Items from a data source
======

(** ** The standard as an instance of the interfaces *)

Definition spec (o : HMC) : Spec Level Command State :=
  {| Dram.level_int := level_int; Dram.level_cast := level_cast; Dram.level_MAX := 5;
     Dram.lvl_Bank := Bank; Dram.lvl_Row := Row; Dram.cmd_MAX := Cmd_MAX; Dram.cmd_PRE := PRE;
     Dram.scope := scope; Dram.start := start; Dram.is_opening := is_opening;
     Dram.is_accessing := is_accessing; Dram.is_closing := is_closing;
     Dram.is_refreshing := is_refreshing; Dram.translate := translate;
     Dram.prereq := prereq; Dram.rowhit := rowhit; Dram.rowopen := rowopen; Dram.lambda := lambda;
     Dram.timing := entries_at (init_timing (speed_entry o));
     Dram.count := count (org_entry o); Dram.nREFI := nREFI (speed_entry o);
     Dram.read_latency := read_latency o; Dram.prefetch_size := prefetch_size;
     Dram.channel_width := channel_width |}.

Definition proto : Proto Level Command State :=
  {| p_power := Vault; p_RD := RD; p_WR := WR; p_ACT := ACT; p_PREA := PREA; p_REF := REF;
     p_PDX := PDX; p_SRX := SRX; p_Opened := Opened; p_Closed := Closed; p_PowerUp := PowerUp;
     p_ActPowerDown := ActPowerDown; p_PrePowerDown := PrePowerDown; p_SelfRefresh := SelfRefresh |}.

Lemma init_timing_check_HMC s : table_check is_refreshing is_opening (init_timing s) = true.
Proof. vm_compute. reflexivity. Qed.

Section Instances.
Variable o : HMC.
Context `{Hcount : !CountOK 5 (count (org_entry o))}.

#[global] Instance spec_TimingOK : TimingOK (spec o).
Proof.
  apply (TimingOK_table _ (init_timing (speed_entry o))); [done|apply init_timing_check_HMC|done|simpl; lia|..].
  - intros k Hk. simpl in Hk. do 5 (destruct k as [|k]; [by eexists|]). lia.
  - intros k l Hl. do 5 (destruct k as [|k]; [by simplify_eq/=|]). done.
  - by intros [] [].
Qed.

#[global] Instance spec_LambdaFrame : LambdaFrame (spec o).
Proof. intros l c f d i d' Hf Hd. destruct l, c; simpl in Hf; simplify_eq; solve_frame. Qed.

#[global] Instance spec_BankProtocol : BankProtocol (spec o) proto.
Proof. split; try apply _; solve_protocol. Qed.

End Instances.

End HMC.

======

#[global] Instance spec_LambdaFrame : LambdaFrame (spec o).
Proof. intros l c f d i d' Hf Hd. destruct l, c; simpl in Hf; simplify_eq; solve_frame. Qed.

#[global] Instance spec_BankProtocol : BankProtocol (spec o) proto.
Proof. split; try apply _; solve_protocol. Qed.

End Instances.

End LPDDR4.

======

* [WHAT YOU WILL DO]:
Using the records above, report the count of lines holding "done" and nothing else.

* [RESULT OF THIS TASK]:
2